### WHAT IS NEEDED
Every line from the one with "The development follows" to the one with "transform [polar_to_cartesian], the", including those two, is to be copied exactly; all other lines of the entries below are left out.

### Stored items
========================

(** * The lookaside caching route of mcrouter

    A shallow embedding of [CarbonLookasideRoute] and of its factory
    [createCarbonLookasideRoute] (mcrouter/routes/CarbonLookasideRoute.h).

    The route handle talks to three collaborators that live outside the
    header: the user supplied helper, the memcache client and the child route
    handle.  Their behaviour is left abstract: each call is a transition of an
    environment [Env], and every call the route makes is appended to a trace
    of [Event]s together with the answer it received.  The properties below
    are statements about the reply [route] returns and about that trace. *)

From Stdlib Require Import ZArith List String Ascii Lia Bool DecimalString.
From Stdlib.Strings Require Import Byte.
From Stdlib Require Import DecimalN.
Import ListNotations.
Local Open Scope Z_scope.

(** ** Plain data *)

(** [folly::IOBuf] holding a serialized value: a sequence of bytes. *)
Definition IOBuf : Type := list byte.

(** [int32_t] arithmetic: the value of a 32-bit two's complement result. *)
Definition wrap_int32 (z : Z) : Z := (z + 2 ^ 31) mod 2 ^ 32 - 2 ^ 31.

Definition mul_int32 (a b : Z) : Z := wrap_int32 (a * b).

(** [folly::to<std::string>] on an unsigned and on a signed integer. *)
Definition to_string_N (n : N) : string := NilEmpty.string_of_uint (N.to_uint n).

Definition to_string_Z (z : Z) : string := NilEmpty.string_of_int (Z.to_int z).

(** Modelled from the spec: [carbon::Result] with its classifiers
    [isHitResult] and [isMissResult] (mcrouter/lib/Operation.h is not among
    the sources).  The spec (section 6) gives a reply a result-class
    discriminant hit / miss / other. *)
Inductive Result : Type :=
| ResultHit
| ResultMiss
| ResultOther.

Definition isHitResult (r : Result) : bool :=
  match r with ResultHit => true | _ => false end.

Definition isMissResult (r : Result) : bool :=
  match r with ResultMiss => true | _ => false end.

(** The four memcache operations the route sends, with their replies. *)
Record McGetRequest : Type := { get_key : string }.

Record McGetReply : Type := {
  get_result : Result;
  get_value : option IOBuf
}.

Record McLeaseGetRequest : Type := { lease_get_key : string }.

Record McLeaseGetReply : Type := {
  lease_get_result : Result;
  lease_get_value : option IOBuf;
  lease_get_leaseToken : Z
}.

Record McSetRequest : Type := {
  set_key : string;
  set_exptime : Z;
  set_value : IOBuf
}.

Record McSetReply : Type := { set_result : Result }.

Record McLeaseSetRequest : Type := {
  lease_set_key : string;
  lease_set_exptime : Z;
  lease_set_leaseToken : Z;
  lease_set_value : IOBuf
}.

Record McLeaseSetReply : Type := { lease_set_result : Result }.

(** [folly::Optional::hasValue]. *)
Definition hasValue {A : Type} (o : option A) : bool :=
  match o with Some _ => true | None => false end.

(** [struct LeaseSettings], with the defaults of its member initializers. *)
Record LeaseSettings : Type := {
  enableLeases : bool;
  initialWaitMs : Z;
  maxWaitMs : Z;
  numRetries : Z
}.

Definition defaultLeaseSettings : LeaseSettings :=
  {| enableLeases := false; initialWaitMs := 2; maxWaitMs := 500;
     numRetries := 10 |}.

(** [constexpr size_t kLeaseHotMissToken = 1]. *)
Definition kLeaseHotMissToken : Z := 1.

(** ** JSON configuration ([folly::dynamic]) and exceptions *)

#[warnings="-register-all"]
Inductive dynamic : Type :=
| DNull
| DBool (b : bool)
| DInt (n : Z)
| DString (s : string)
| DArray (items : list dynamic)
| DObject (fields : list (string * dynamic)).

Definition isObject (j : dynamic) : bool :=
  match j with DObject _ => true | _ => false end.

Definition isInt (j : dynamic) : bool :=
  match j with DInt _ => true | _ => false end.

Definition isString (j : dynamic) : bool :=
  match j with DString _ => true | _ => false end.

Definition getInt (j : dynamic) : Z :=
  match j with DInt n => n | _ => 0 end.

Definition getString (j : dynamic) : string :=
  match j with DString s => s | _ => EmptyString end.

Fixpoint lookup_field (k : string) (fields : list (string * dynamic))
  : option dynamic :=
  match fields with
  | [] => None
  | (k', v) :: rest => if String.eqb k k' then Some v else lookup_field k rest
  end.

========================

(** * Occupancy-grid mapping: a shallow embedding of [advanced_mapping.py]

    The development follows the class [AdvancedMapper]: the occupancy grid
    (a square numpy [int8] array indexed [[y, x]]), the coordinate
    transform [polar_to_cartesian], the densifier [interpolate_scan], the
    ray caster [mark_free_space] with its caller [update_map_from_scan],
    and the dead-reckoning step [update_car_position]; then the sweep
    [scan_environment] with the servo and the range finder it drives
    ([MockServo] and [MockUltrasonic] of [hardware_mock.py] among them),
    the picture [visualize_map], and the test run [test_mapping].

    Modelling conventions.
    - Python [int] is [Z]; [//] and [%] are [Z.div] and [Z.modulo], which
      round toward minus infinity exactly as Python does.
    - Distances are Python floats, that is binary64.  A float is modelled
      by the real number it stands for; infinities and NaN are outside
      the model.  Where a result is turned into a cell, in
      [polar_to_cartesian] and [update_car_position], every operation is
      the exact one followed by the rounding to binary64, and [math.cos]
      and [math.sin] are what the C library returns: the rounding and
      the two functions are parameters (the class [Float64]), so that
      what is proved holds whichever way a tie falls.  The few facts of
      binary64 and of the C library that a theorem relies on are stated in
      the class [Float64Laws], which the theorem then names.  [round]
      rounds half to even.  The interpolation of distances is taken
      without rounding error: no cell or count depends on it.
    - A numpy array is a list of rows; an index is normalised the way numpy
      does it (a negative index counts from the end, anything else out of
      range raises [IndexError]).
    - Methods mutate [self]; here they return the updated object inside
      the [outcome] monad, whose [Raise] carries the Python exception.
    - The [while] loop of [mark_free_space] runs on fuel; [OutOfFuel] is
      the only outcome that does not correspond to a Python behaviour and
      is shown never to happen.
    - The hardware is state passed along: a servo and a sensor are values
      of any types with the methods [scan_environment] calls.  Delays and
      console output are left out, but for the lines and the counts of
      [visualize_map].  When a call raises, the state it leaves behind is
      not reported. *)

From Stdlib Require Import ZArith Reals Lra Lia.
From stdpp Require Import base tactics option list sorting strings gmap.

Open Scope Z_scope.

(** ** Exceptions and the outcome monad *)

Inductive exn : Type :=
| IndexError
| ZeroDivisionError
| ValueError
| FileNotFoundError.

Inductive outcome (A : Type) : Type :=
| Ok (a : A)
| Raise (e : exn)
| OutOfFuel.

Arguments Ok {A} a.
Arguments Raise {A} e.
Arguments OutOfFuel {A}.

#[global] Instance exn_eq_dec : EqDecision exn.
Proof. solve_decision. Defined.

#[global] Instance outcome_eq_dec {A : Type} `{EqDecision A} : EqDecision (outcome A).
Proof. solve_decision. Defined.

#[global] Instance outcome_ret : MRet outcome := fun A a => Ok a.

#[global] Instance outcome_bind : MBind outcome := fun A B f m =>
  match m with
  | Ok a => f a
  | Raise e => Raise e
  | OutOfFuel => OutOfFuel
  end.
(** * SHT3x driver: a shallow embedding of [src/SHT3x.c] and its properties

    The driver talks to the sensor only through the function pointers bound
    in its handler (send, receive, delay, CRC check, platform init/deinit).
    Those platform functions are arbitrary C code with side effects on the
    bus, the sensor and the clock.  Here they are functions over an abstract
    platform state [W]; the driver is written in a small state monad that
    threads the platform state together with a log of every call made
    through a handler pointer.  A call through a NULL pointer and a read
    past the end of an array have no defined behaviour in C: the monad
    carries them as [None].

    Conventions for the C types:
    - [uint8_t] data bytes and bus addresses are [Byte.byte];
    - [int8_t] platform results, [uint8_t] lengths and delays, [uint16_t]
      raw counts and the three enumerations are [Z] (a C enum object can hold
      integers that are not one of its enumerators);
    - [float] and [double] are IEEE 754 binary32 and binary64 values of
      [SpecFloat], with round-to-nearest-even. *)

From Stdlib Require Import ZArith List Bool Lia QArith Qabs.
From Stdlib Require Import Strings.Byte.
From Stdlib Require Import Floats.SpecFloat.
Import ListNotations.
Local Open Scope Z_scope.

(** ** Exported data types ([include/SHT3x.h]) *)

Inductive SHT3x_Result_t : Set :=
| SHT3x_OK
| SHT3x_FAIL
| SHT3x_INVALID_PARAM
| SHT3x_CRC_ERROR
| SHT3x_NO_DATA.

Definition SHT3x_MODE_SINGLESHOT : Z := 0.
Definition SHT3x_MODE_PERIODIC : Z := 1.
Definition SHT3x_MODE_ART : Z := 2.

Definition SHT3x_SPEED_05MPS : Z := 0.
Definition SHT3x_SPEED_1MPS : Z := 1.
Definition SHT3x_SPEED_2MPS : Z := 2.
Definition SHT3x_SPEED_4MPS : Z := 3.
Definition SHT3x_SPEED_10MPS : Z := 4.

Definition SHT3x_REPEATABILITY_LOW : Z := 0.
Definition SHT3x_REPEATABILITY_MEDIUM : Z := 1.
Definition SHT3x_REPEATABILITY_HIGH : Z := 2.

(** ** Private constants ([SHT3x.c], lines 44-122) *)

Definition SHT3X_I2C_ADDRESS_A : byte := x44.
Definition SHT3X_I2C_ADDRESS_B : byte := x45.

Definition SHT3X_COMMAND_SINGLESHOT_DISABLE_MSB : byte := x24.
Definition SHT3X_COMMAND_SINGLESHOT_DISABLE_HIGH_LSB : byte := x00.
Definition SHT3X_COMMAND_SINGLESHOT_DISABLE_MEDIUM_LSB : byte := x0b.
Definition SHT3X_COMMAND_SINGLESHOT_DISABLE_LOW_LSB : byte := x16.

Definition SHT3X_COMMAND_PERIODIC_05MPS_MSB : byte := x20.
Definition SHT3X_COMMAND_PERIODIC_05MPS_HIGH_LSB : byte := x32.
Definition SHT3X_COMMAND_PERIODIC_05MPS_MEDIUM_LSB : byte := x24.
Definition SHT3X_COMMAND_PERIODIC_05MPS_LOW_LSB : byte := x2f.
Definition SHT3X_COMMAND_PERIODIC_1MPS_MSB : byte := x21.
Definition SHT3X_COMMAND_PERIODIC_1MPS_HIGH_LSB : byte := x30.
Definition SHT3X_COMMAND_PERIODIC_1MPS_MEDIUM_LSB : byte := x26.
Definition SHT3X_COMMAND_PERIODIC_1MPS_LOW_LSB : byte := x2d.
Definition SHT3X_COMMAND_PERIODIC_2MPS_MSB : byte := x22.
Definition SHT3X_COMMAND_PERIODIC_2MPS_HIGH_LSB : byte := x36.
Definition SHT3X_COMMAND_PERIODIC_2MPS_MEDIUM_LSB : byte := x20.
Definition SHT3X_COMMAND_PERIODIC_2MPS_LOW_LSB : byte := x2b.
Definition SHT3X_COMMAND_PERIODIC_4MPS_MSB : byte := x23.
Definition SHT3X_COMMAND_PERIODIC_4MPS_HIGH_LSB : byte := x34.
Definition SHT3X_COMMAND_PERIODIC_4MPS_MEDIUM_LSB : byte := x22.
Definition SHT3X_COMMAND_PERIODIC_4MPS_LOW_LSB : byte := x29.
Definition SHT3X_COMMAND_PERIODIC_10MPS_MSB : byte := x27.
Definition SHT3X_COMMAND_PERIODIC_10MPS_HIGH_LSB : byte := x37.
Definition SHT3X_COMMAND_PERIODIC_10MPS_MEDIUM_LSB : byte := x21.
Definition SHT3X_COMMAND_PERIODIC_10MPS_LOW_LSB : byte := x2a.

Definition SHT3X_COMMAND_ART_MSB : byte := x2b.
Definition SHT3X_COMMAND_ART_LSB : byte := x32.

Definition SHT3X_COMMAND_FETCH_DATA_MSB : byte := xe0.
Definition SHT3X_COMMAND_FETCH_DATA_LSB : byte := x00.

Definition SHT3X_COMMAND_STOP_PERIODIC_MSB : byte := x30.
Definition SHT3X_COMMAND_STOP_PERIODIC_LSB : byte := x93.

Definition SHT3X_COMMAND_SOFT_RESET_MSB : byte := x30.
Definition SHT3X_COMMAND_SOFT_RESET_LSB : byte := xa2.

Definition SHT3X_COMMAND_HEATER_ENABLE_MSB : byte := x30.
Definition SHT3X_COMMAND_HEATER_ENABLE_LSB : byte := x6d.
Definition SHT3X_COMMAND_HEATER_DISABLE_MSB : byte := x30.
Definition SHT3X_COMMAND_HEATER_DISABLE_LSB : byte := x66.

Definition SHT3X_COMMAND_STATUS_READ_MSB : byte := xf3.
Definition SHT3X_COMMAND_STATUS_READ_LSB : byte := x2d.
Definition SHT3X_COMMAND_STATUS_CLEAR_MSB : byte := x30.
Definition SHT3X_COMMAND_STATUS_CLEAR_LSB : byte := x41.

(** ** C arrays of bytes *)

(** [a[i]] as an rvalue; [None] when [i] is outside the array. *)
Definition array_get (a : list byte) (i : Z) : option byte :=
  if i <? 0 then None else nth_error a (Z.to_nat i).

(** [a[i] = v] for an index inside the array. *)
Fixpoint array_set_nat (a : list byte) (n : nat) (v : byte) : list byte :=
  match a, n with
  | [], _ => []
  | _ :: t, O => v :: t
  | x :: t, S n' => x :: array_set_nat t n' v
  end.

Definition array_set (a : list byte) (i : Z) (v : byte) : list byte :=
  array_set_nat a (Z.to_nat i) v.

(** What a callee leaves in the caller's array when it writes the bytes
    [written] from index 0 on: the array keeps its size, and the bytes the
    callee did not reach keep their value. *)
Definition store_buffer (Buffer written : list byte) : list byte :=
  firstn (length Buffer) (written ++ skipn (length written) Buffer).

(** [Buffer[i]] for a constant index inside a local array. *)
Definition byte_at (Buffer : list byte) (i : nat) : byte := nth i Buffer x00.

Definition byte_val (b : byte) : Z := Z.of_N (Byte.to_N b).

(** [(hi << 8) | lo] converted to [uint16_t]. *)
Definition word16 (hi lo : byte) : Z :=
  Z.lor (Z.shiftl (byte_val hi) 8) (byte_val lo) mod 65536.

========================

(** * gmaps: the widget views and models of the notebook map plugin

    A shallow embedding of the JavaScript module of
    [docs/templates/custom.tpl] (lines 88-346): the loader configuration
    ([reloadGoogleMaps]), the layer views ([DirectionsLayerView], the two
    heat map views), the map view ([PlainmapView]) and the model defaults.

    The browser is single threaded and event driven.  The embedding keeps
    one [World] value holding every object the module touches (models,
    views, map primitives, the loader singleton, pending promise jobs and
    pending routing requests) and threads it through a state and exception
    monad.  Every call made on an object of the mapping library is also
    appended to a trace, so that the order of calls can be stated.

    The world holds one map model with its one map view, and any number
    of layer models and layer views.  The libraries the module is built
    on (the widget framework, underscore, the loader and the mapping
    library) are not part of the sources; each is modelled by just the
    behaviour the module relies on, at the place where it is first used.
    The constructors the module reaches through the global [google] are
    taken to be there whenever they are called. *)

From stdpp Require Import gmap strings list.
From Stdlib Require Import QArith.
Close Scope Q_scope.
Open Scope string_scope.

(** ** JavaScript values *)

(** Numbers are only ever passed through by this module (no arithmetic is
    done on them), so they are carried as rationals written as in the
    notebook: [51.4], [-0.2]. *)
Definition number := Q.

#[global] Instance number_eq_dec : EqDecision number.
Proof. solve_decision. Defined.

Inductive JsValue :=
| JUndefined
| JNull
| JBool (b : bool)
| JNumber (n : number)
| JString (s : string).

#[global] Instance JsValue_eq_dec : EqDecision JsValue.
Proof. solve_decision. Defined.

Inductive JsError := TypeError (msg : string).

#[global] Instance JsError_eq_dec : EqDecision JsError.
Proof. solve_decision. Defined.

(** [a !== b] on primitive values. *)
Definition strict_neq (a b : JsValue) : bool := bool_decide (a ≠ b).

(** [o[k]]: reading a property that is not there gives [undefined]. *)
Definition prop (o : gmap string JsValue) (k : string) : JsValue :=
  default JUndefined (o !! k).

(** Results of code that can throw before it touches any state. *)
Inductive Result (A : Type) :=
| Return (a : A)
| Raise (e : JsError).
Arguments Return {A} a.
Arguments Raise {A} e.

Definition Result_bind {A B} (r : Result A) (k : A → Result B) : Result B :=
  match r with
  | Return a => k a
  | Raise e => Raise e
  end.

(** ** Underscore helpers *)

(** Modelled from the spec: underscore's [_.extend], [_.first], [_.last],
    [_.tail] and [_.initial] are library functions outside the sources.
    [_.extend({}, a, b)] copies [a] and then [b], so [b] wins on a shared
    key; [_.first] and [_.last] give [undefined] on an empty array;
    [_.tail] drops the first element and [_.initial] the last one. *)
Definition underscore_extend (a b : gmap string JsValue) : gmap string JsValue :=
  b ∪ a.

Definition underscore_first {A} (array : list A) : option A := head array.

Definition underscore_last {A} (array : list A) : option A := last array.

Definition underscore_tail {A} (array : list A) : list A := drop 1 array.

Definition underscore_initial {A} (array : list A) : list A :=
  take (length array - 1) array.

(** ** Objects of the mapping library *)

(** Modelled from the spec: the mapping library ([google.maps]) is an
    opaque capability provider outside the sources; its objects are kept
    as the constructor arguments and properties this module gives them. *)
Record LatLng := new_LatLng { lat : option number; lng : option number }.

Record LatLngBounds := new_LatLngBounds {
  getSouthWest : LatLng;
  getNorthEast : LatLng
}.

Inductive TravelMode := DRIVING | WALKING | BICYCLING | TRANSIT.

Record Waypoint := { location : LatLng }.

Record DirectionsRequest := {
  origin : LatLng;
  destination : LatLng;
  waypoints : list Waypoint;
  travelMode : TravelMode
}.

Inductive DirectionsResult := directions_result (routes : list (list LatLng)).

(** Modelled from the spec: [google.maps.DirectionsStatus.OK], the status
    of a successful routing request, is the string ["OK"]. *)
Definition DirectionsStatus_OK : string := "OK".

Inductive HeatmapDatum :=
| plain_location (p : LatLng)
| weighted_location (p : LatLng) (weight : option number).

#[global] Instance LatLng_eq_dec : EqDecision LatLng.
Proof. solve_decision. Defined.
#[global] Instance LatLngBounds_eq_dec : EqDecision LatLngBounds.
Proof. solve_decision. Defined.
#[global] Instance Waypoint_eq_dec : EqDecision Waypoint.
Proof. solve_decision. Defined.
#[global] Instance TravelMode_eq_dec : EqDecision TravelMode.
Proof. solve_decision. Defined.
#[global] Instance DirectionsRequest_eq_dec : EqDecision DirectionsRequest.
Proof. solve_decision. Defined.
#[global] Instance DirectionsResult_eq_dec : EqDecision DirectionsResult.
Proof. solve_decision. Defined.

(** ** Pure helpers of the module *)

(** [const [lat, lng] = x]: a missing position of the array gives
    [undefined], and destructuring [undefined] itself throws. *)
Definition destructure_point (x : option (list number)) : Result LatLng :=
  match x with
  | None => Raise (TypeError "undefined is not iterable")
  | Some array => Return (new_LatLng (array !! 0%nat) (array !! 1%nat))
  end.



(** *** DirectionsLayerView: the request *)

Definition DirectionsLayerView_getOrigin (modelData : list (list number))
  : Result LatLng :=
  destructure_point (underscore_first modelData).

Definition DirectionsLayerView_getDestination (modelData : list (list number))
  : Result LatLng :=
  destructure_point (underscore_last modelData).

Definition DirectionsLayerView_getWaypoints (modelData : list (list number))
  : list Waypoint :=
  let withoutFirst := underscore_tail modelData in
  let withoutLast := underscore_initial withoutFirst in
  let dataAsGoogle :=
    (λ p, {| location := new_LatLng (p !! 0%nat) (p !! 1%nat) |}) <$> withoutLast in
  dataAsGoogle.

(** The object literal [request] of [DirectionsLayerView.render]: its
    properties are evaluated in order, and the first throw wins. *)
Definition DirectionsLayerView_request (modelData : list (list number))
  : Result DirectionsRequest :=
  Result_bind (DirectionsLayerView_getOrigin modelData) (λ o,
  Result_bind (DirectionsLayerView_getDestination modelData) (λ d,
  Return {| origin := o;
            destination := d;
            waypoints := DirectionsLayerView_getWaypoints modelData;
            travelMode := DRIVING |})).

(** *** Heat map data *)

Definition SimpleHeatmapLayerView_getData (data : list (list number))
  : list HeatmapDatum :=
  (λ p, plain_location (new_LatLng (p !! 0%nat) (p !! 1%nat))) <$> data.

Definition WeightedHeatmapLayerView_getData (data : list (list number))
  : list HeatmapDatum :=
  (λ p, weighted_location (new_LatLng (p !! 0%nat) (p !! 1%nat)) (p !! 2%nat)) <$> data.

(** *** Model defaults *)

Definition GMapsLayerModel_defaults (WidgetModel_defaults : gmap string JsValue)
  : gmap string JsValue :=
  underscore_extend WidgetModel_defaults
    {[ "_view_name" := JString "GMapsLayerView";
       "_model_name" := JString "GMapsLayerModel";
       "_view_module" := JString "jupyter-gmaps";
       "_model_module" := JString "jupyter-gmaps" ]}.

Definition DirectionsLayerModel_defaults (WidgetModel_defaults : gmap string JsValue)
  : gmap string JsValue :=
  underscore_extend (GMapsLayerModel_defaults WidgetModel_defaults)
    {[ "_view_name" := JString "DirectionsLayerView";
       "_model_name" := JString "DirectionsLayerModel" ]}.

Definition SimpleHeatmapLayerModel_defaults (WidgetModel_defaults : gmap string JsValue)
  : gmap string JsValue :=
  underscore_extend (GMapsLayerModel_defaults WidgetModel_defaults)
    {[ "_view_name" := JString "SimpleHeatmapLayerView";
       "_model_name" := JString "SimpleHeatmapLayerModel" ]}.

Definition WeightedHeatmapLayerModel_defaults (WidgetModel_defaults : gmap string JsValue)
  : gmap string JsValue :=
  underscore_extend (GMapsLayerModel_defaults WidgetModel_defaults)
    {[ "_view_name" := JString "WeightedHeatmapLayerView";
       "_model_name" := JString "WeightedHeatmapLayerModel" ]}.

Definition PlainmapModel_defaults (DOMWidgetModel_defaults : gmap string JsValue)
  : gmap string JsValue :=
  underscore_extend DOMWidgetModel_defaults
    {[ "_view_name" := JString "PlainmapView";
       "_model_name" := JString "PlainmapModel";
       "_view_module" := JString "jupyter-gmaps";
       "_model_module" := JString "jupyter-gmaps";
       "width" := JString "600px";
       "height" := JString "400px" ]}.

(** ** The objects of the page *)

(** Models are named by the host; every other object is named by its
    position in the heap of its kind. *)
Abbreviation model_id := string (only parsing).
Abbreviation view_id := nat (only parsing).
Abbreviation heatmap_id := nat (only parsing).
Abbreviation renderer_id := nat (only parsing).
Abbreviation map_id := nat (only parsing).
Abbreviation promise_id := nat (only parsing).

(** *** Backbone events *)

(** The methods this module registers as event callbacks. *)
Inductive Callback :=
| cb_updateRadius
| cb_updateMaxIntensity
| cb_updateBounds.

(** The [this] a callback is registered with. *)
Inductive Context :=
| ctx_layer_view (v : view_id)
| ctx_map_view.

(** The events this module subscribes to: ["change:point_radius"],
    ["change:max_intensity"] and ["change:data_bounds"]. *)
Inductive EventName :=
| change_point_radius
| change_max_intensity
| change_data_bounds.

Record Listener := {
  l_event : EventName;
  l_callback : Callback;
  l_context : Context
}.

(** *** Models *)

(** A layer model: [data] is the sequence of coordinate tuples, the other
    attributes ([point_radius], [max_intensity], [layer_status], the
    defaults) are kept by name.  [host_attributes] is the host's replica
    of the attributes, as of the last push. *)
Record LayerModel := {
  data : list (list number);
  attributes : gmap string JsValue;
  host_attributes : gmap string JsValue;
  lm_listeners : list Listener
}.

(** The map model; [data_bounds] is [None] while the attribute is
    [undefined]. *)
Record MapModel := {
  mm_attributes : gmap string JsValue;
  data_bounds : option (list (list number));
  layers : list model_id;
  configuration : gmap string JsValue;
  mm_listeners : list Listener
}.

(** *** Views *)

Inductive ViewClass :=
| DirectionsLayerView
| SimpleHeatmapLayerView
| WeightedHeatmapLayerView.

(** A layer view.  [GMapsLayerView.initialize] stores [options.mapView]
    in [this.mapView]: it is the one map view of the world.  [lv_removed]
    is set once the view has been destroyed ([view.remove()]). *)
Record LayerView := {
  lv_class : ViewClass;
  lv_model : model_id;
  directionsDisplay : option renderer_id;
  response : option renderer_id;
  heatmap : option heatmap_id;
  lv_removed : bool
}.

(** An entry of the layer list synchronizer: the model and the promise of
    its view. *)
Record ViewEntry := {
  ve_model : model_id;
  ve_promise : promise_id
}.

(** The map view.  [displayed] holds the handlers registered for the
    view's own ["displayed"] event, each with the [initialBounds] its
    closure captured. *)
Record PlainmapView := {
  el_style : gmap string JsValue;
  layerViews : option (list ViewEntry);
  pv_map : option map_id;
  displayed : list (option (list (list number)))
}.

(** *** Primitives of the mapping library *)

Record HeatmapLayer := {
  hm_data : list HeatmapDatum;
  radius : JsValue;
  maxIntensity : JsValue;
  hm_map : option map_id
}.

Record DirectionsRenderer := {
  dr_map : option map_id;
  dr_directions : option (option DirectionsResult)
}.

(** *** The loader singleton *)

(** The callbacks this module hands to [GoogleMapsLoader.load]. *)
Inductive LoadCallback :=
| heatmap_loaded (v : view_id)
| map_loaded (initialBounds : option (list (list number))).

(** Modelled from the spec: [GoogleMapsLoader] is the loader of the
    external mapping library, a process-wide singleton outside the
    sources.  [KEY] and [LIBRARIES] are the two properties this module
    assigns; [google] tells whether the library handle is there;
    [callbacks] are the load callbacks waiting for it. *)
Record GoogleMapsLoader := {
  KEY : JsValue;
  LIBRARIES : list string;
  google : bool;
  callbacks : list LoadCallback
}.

========================

### EXERCISE SOLUTION
    The development follows the class [AdvancedMapper]: the occupancy grid
    (a square numpy [int8] array indexed [[y, x]]), the coordinate
    transform [polar_to_cartesian], the densifier [interpolate_scan], the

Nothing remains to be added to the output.